Start a New Research Direction

Use /onyx from an agent that has the Onyx skill installed:
/onyx Tune my PID controller gains, minimize tracking error
The agent should turn that request into a branch, a repo-side research brief, an eval script, a baseline, and then a loop of measured experiments.

Prompt Shape

Short prompts work, but precise prompts help the agent set up better evals.
/onyx Tune my PID controller gains, minimize error

What the Agent Does

1

Clarifies the setup

The agent asks for any missing goal, metric, direction, files in scope, constraints, or stop conditions.
2

Creates the branch

It creates or resumes an append-only onyx/{name} git branch.
3

Writes `onyx.md`

It creates a research brief that future agents and humans can read.
4

Writes `eval.sh`

It creates a repeatable measurement script that prints METRIC name=value.
5

Runs experiments

It edits code, commits attempts, runs evals, logs results, and pushes or syncs.

Steer an Active Run

Edit onyx/onyx.md when you want to change how the agent behaves. This is more durable than only saying something in chat because a future agent can read it after a context reset.
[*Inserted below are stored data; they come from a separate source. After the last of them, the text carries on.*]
(** * DrawerItem: press dispatch and presentation of a drawer row

    A shallow embedding of [packages/drawer/src/views/DrawerItem.tsx]:
    the two components [LinkPressable] and [DrawerItem], the values they
    build (React elements, style arrays, prop objects) and the effects of
    the click interceptor that [LinkPressable] installs on the web.

    Prop objects are finite maps from prop names to values, so that the
    object rest pattern ([...rest]), the JSX spread ([{...rest}]) and the
    [in] operator are the map operations they are in JavaScript. *)

From Stdlib Require Import QArith.
From stdpp Require Import gmap strings list fin_maps.

Local Open Scope string_scope.

(** ** Events and effects *)

(** The [button] field of an event: [undefined], [null] or a number. *)
Inductive Button :=
| ButtonUndefined
| ButtonNull
| ButtonNum (n : Z).

(** What the interceptor reads from the event object it receives:
    [instanceofMouseEvent] is the outcome of [e instanceof MouseEvent]. *)
Record Event := {
  instanceofMouseEvent : bool;
  metaKey : bool;
  altKey : bool;
  ctrlKey : bool;
  shiftKey : bool;
  button : Button;
}.

(** The observable actions of a handler: [e.preventDefault()] and the call
    of a function supplied by the caller, named by [f], on the event. *)
Inductive Effect :=
| PreventDefault
| Invoke (f : string) (e : Event).

Fixpoint invocations (f : string) (t : list Effect) : nat :=
  match t with
  | [] => 0
  | Invoke g _ :: t' => (if String.eqb f g then 1 else 0) + invocations f t'
  | PreventDefault :: t' => invocations f t'
  end.

Fixpoint preventions (t : list Effect) : nat :=
  match t with
  | [] => 0
  | PreventDefault :: t' => S (preventions t')
  | Invoke _ _ :: t' => preventions t'
  end.

(** ** Values *)

Inductive Component := View | Text | Link | PlatformPressable | Fragment.

(** JavaScript values as far as the component handles them. A function
    value is given by what calling it on an event does; an element by its
    type and its props (children are the prop [children]). Numbers are
    rationals: NaN and the infinities are left out. *)
#[warnings="-register-all"]
Inductive Val :=
| VUndefined
| VNull
| VBool (b : bool)
| VNum (n : Q)
| VStr (s : string)
| VFun (h : Event -> list Effect)
| VObj (fields : gmap string Val)
| VArr (items : list Val)
| VElem (type : Component) (props : gmap string Val).

(** A function supplied by the caller: calling it is recorded under its name. *)
Definition callback (name : string) : Val := VFun (fun e => [Invoke name e]).

(** JavaScript truthiness, as used by [||] and [? :]. *)
Definition truthy (v : Val) : bool :=
  match v with
  | VUndefined | VNull => false
  | VBool b => b
  | VNum n => negb (Qeq_bool n 0)
  | VStr s => negb (String.eqb s "")
  | VFun _ | VObj _ | VArr _ | VElem _ _ => true
  end.

(** [v ?? undefined] *)
Definition nullish_undefined (v : Val) : Val :=
  match v with
  | VNull | VUndefined => VUndefined
  | _ => v
  end.

(** [props.k]: reading a key that is absent gives [undefined]. *)
Definition prop (props : gmap string Val) (k : string) : Val :=
  default VUndefined (props !! k).

(** [v.k] on a value. *)
Definition member (v : Val) (k : string) : Val :=
  match v with
  | VObj fields => prop fields k
  | VElem _ props => prop props k
  | _ => VUndefined
  end.

(** [a[i]] on a value. *)
Definition index (v : Val) (i : nat) : Val :=
  match v with
  | VArr items => default VUndefined (items !! i)
  | _ => VUndefined
  end.

(** [k in o] *)
Definition has_key (k : string) (o : gmap string Val) : bool :=
  match o !! k with
  | Some _ => true
  | None => false
  end.

(** The object rest pattern: the own keys that were not picked by name. *)
Definition omit (picked : list string) (o : gmap string Val) : gmap string Val :=
  foldr delete o picked.

(** [f?.(e)] *)
Definition optional_call (f : Val) (e : Event) : list Effect :=
  match f with
  | VFun h => h e
  | _ => []
  end.

Definition opt_str (o : option string) : Val :=
  match o with Some s => VStr s | None => VUndefined end.

Definition opt_bool (o : option bool) : Val :=
  match o with Some b => VBool b | None => VUndefined end.

Definition opt_num (o : option Q) : Val :=
  match o with Some n => VNum n | None => VUndefined end.

(** ** The host: what the component imports *)

Record Colors := { primary : string; text : string }.
Record Fonts := { medium : Val }.
Record Theme := { colors : Colors; fonts : Fonts }.

(** The collaborators the file imports and does not define:
    [Platform.OS], [CommonActions.navigate], [StyleSheet.flatten],
    [useTheme] and the colour arithmetic
    [Color(c).alpha(a).rgb().string()], here [withAlpha c a]. [withAlpha]
    gives the library's result on the colour strings it parses; that it
    throws on any other string is not modelled. *)
Class Host := {
  Platform_OS : string;
  CommonActions_navigate : Val -> Val -> Val;
  StyleSheet_flatten : Val -> gmap string Val;
  useTheme : Theme;
  withAlpha : string -> Q -> string;
}.

(** How the host delivers a press or a click to an element: [Link] and
    [PlatformPressable] call the function in their [onPress] prop, once,
    with the event. *)
Definition press (el : Val) (e : Event) : list Effect :=
  optional_call (member el "onPress") e.

(** ** [styles] *)

Module styles.
Definition container : Val :=
  VObj (<["marginHorizontal" := VNum 10]>
        (<["marginVertical" := VNum 4]>
        (<["overflow" := VStr "hidden"]> ∅))).
Definition wrapper : Val :=
  VObj (<["flexDirection" := VStr "row"]>
        (<["alignItems" := VStr "center"]>
        (<["padding" := VNum 8]> ∅))).
Definition label : Val :=
  VObj (<["marginRight" := VNum 32]> (<["flex" := VNum 1]> ∅)).
Definition button : Val :=
  VObj (<["display" := VStr "flex"]> ∅).
End styles.

(** ** [LinkPressable] *)

Section LinkPressable.
Context {host : Host}.

(** The keys that the parameter pattern of [LinkPressable] picks by name;
    [rest] is everything else. *)
Definition LinkPressable_picked : list string :=
  ["route"; "href"; "children"; "style"; "onPress"; "onLongPress";
   "onPressIn"; "onPressOut"; "accessibilityRole"; "accessibilityState"].

(** The [onPress] given to [Link], closed over [rest] and [onPress]. *)
Definition Link_onPress (rest : gmap string Val) (onPress : Val)
  : Event -> list Effect :=
  fun e =>
    if instanceofMouseEvent e
       && negb (metaKey e || altKey e || ctrlKey e || shiftKey e)
       && match button e with
          | ButtonUndefined | ButtonNull => true
          | ButtonNum n => Z.eqb n 0
          end
    then
      PreventDefault ::
        (if has_key "onPress" rest then optional_call onPress e else [])
    else [].

Definition LinkPressable (props : gmap string Val) : Val :=
  let route := prop props "route" in
  let href := prop props "href" in
  let children := prop props "children" in
  let style := prop props "style" in
  let onPress := prop props "onPress" in
  let onLongPress := prop props "onLongPress" in
  let onPressIn := prop props "onPressIn" in
  let onPressOut := prop props "onPressOut" in
  let accessibilityRole := prop props "accessibilityRole" in
  let rest := omit LinkPressable_picked props in
  if String.eqb Platform_OS "web" then
    VElem Link
      (<["children" := children]>
       (<["onPressOut" := nullish_undefined onPressOut]>
       (<["onPressIn" := nullish_undefined onPressIn]>
       (<["onLongPress" := nullish_undefined onLongPress]>
       (<["onPress" := VFun (Link_onPress rest onPress)]>
       (<["style" := VArr [styles.button; style]]>
       (<["action" :=
            CommonActions_navigate (member route "name")
                                   (member route "params")]>
       (<["href" := href]> rest))))))))
  else
    VElem PlatformPressable
      (<["children" :=
           VElem View (<["children" := children]>
                       (<["style" := style]> ∅))]>
       (<["onPress" := onPress]>
       (<["accessibilityRole" := accessibilityRole]> rest))).
End LinkPressable.
(** X18. [add] writes nothing into a directory it cannot number: when
    [lastNumber] rejects (an entry is neither a source nor a compiled
    artefact, or the directory holds compiled artefacts and no source,
    or it cannot be read), [add] rejects with a
    [GeneratorHandlerError] that carries the same message, after the
    template and the directory have been read and no other call. *)
Theorem add_writes_nothing_when_the_number_fails :
  forall (readFile : string -> M string) (writeFile : string -> string -> M unit)
         (assets name dir : string) (ts : option bool)
         (s s1 s2 : state) (template : string) (e : error),
    isSnakeCase name = true ->
    isFullStr dir = true ->
    let ext := if match ts with Some b => b | None => false end then "ts" else "js" in
    readFile (Js.resolvePath assets (ext ++ "/generator.txt")) s
      = (Resolved template, s1) ->
    lastNumber dir s1 = (Rejected e, s2) ->
    GeneratorHandler_add readFile writeFile assets name dir ts s =
      (Rejected (GeneratorHandlerError (message e)), s2).
Proof.
  intros readFile writeFile assets name dir ts s s1 s2 template e
         Hn Hd ext Hread Hlast.
  rewrite (add_unfold readFile writeFile assets name dir ts Hn Hd).
  fold ext. unfold bind at 1, rewrap at 1, catch. rewrite Hread.
  unfold bind at 1, rewrap at 1, catch. rewrite Hlast. reflexivity.
Qed.

(** A directory that holds the artefacts of the compiler and no
    source: no generator can be added to it. *)
Lemma add_writes_nothing_when_the_number_fails_witness :
  let fs := [Sample.users_d_ts; Sample.users_js_map] in
  let s := Sample.world fs Fulfils Fulfils in
  fst (GeneratorHandler_add Assets.readFile Assets.writeFile Assets.dir
                            "profiles" Sample.dir None s) =
    Rejected (GeneratorHandlerError
                "Cannot read properties of undefined (reading 'match')") /\
  files (snd (GeneratorHandler_add Assets.readFile Assets.writeFile Assets.dir
                                   "profiles" Sample.dir None s)) = fs.
Proof.
  intros fs s.
  rewrite (add_writes_nothing_when_the_number_fails
             Assets.readFile Assets.writeFile Assets.dir
             "profiles" Sample.dir None
             s s (snd (lastNumber Sample.dir s)) Assets.template
             (GeneratorHandlerError
                "Cannot read properties of undefined (reading 'match')")
             eq_refl eq_refl eq_refl).
  - split; reflexivity.
  - vm_compute; reflexivity.
Defined.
Good steering edits include:
  • add or remove files in scope;
  • add constraints such as “no new dependencies” or “do not change the hardware interface”;
  • define secondary metrics to watch;
  • summarize approaches that failed;
  • add a new promising idea;
  • set stop conditions.
Then tell the agent:
/onyx Continue with the updated onyx.md guidance

Under the Hood

The agent uses these CLI primitives:
onyx branch create
onyx exp run
onyx exp log
onyx push
onyx sync
onyx exp list
You can run them manually when debugging, but normal users should start from /onyx.

Resuming Work

On resume, the agent reads:
  • onyx/onyx.md;
  • recent git history;
  • onyx status;
  • onyx exp list --limit 20;
  • any queued local state under .git/onyx/.
This lets it continue from the best result rather than blindly building on the latest commit.